Here she was, perhaps minutes—or maybe hours, she hadn't asked—after collapsing when the voices gave her a good drubbing over the head. And she was just getting right back into the thrust of things. She was pretty sure that wasn't natural. But, then, what part of it was? She couldn't count the voices as something normal, either.

Speaking of voices.

The moment Amandine opened the door, the whispers began to leak in. They weren't normal voices. They were back, and they slipped in through her ears like snakes to occupy the dark recesses in her head she'd once thought sacred. Amandine jumped back, nearly losing her balance in the effort. Slamming the door shut, she leaned her forehead against the wall. Everything went silent again.

Was she hiding from them? In a closet? She didn't know who'd brought her here, but it had to be more than a coincidence. The voices had nearly burst her brain, and now, here she was, recovering safe and sound. So be it in a dark closet, she was safe from the voices.

And that meant somebody must know.

Of course, finding out also meant leaving from her haven, and that meant throwing herself back for the voices to eat her alive. Lovely. A lovely set of options.

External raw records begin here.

(** * The snippets of the React Native / TypeScript guides, embedded in Rocq

    The repository is two guide documents, [Guide.tsx] and [KeyPoint.tsx],
    whose code blocks define a handful of small functions: a counter reducer,
    error classes with their type guards and a message dispatcher, a theme
    context with its hook, an API client with its caller, a form updater and
    the [Media] type guards.  Each block is embedded below in a module of its
    own, named after the block; the theorems follow the definitions.

    Conventions of the embedding:
    - a TypeScript [number] is a binary64 floating-point number, [float],
      and [+] and [-] on numbers are the additions and subtractions of that
      format;
    - what the engine decides, and the documents do not, is a parameter:
      the text of a number in a template literal and the messages of the
      [TypeError]s the engine raises ([Js.engine]);
    - a template literal is string concatenation, each hole converted to a
      string in turn;
    - [throw] is the [Throw] outcome of a computation, and [await] is
      sequencing: the snippets are read one call at a time. *)

From Corelib Require Import PrimFloat FloatOps SpecFloat.
From Stdlib Require Import ZArith String List Bool Sorted Permutation.
From stdpp Require Import base decidable countable finite gmap strings pretty.

Local Open Scope Z_scope.
Local Open Scope string_scope.

(** ** Guide.tsx, "Handling State with TypeScript": the counter reducer *)

Module Reducer.

(** An action as the reducer receives it at run time: its [type] tag and its
    [payload].  The union [Action] of the guide is the three tags
    ['INCREMENT'], ['DECREMENT'] and ['RESET']; the [default] branch of the
    switch is there for every other tag.  The payload is read for the first
    two tags only (a ['RESET'] carries none). *)
Record Action := mkAction {
  type : string;
  payload : float
}.

Definition INCREMENT (p : float) : Action := mkAction "INCREMENT" p.
Definition DECREMENT (p : float) : Action := mkAction "DECREMENT" p.
Definition RESET : Action := mkAction "RESET" 0%float.
(** A well-formed file and a malformed one: the entry of the first holds
    [None], the entry of the second the parser, which has read nothing. *)
Lemma tracked_entries_as_loaded_witness :
  Forall (fun entry : string * option ConfigParser =>
            snd entry = if read_raises Examples.damaged (fst entry)
                        then Some (read Examples.damaged (fst entry)) else None)
         [("/etc/a.conf", None); ("/etc/broken.conf", Some [])].
Proof.
  apply (tracked_entries_as_loaded Examples.damaged Examples.damaged_calls
           [("/etc/a.conf", None); ("/etc/broken.conf", Some [])]).
  vm_compute; reflexivity.
Defined.

(** With the malformed file tracked, reloading all files raises and
    changes nothing. *)
Lemma reinitialize_all_changes_nothing_witness :
  reinitialize Examples.damaged None Examples.half_loaded
  = (Raise ParsingError, Examples.half_loaded)
  /\ reinitialize Examples.quiet None Examples.two_files = (Ok tt, Examples.two_files).
Proof.
  split.
  - apply (reinitialize_all_changes_nothing Examples.damaged Examples.half_loaded
             [("/etc/a.conf", @None ConfigParser); ("/etc/broken.conf", Some [])]).
    + vm_compute; reflexivity.
    + repeat constructor.
  - apply (reinitialize_all_changes_nothing Examples.quiet Examples.two_files
             [("/etc/a.conf", @None ConfigParser); ("/etc/b.conf", None)]).
    + vm_compute; reflexivity.
    + repeat constructor.
Defined.

Lemma getitem_without_separator_never_returns_witness :
  fst (__getitem__ Examples.quiet ∅ "example" (Examples.resolved Examples.quiet None))
  <> Ok (PyStr "foo").
Proof.
  apply (getitem_without_separator_never_returns Examples.quiet ∅ "example"
           (Examples.resolved Examples.quiet None) (PyStr "foo")).
  reflexivity.
Defined.

Lemma getitem_with_tracked_file_never_returns_witness :
  fst (__getitem__ Examples.quiet ∅ "log.level"
         (Examples.resolved Examples.quiet (Some "/etc/a.conf")))
  <> Ok (PyStr "warning").
Proof.
  apply (getitem_with_tracked_file_never_returns Examples.quiet ∅ "log.level"
           (Examples.resolved Examples.quiet (Some "/etc/a.conf"))
           ("/etc/a.conf", @None ConfigParser) [] (PyStr "warning")).
  vm_compute; reflexivity.
Defined.

Lemma get_is_guarded_lookup_witness :
  get Examples.quiet ∅ "example.example" (PyStr "fallback") Examples.documented
  = if bool_decide ("example.example" ∈ ["exampleexample"])
    then __getitem__ Examples.quiet ∅ "example.example" Examples.documented
    else (Ok (PyStr "fallback"), Examples.documented).
Proof.
  apply (get_is_guarded_lookup Examples.quiet ∅ Examples.documented "example.example"
           (PyStr "fallback") ["exampleexample"]).
  vm_compute; reflexivity.
Defined.

Lemma len_counts_keys_witness :
  fst (__len__ (Examples.resolved Examples.quiet None))
  = Ok (List.length ["example"; "log.level"]).
Proof.
  apply (len_counts_keys (Examples.resolved Examples.quiet None) ["example"; "log.level"]).
  vm_compute; reflexivity.
Defined.

Lemma contains_stops_at_first_match_witness :
  __contains__ "log.level" Examples.malformed = (Ok true, Examples.malformed)
  /\ has_key "log.level" Examples.malformed = (Ok true, Examples.malformed).
Proof.
  apply (contains_stops_at_first_match Examples.malformed "log.level"
           [setdefault_group "default" Examples.log_level_item]
           [setdefault_group "default" Examples.bare_item] ["log.level"]).
  - vm_compute; reflexivity.
  - vm_compute; reflexivity.
  - apply (bool_decide_unpack _); vm_compute; exact I.
Defined.

Lemma items_keys_witness :
  fst (keys Examples.dotted_only)
  = Ok [("log.level", PyTuple (PyStr "info") PyNone)].*1.
Proof.
  apply (items_keys Examples.quiet ∅ Examples.dotted_only
           [("log.level", PyTuple (PyStr "info") PyNone)]).
  vm_compute; reflexivity.
Defined.

Lemma scoped_definitions_skip_parser_witness :
  _add_argument_parameters Examples.quiet "default" [Examples.scoped_item]
    Examples.first_construction
  = (Ok tt, Examples.first_construction).
Proof.
  apply (scoped_definitions_skip_parser Examples.quiet "default" [Examples.scoped_item]
           Examples.first_construction
           (default [] (argument_parser Examples.first_construction))).
  - repeat constructor; discriminate.
  - vm_compute; reflexivity.
Defined.

Lemma grouped_option_registered_as_is_witness :
  fst (add_one_argument Examples.quiet "example"
         (["--example"; "-e"],
          mk_parameter [] (Some (PyStr "foo")) None None (Some "example"))
         Examples.first_construction) = Ok tt
  /\ argument_parser
       (snd (add_one_argument Examples.quiet "example"
               (["--example"; "-e"],
                mk_parameter [] (Some (PyStr "foo")) None None (Some "example"))
               Examples.first_construction))
     = Some (default [] (argument_parser Examples.first_construction)
             ++ [add_argument_group "example";
                 add_argument (Some "example") ["--example"]
                   (mk_parameter [] (Some (PyStr "foo")) None None None)])
  /\ log (snd (add_one_argument Examples.quiet "example"
                 (["--example"; "-e"],
                  mk_parameter [] (Some (PyStr "foo")) None None (Some "example"))
                 Examples.first_construction))
     = log Examples.first_construction ++ [IgnoredShortOption "-e" "--example"].
Proof.
  apply (grouped_option_registered_as_is Examples.quiet "example" "--example" ["-e"]
           (mk_parameter [] (Some (PyStr "foo")) None None (Some "example")) "example"
           Examples.first_construction
           (default [] (argument_parser Examples.first_construction))).
  - discriminate.
  - vm_compute; reflexivity.
  - reflexivity.
  - vm_compute; reflexivity.
Defined.

Lemma strict_parse_exit_marks_parsed_witness :
  parse Examples.mistyped all_components false None
    (Examples.registered Examples.mistyped (Some "/etc/a.conf"))
  = (Raise SystemExit,
     set_parsed true (Examples.registered Examples.mistyped (Some "/etc/a.conf"))).
Proof.
  apply (strict_parse_exit_marks_parsed Examples.mistyped all_components None
           (Examples.registered Examples.mistyped (Some "/etc/a.conf"))
           (default [] (argument_parser
                          (Examples.registered Examples.mistyped (Some "/etc/a.conf"))))).
  - apply (bool_decide_unpack _); vm_compute; exact I.
  - vm_compute; reflexivity.
  - vm_compute; reflexivity.
Defined.

Lemma lenient_parse_keeps_flag_witness :
  parsed (snd (parse Examples.mistyped all_components true None
                 (Examples.registered Examples.mistyped None)))
  = parsed (Examples.registered Examples.mistyped None).
Proof.
  apply (lenient_parse_keeps_flag Examples.mistyped all_components true None
           (Examples.registered Examples.mistyped None)).
  vm_compute; reflexivity.
Defined.

Lemma init_aborts_before_recording_witness :
  __init__ Examples.quiet "example" (Some "/etc/a.conf")
    [Examples.example_item; Examples.optionless_item] Examples.first_construction
  = (Raise IndexError,
     match defaults Examples.first_construction with
     | Some _ => Examples.first_construction
     | None => set_defaults ∅ Examples.first_construction
     end).
Proof.
  apply (init_aborts_before_recording Examples.quiet "example" (Some "/etc/a.conf")
           [Examples.example_item; Examples.optionless_item] Examples.first_construction
           IndexError).
  - vm_compute; reflexivity.
  - vm_compute; reflexivity.
Defined.

Lemma registration_extends_definition_list_witness :
  parameters (snd (__init__ Examples.quiet "example" None [Examples.example_item]
                     Examples.first_construction))
  = Some match parameters Examples.first_construction with
         | Some earlier => earlier ++ map (setdefault_group "example") [Examples.example_item]
         | None => []
         end.
Proof.
  apply (registration_extends_definition_list Examples.quiet "example" None
           [Examples.example_item] Examples.first_construction
           {[ "example.example" := PyTuple (PyStr "foo") PyNone ]}).
  - vm_compute; reflexivity.
  - vm_compute; reflexivity.
Defined.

The pros? Well. There were all too many things she still didn't know—the first-day rituals, for example, or that professor that had stuck her in there. The not knowing gnawed at Amandine's insides almost as much as the voices had.

The cons, of course, were the voices, which threatened to give her a brain haemorrhage.

Amandine huffed to herself, pacing back and forth as she ran through her options in her head. Really, there was only one.

Amandine opened the door, and the voices flooded in once again. God damn, she had things to do.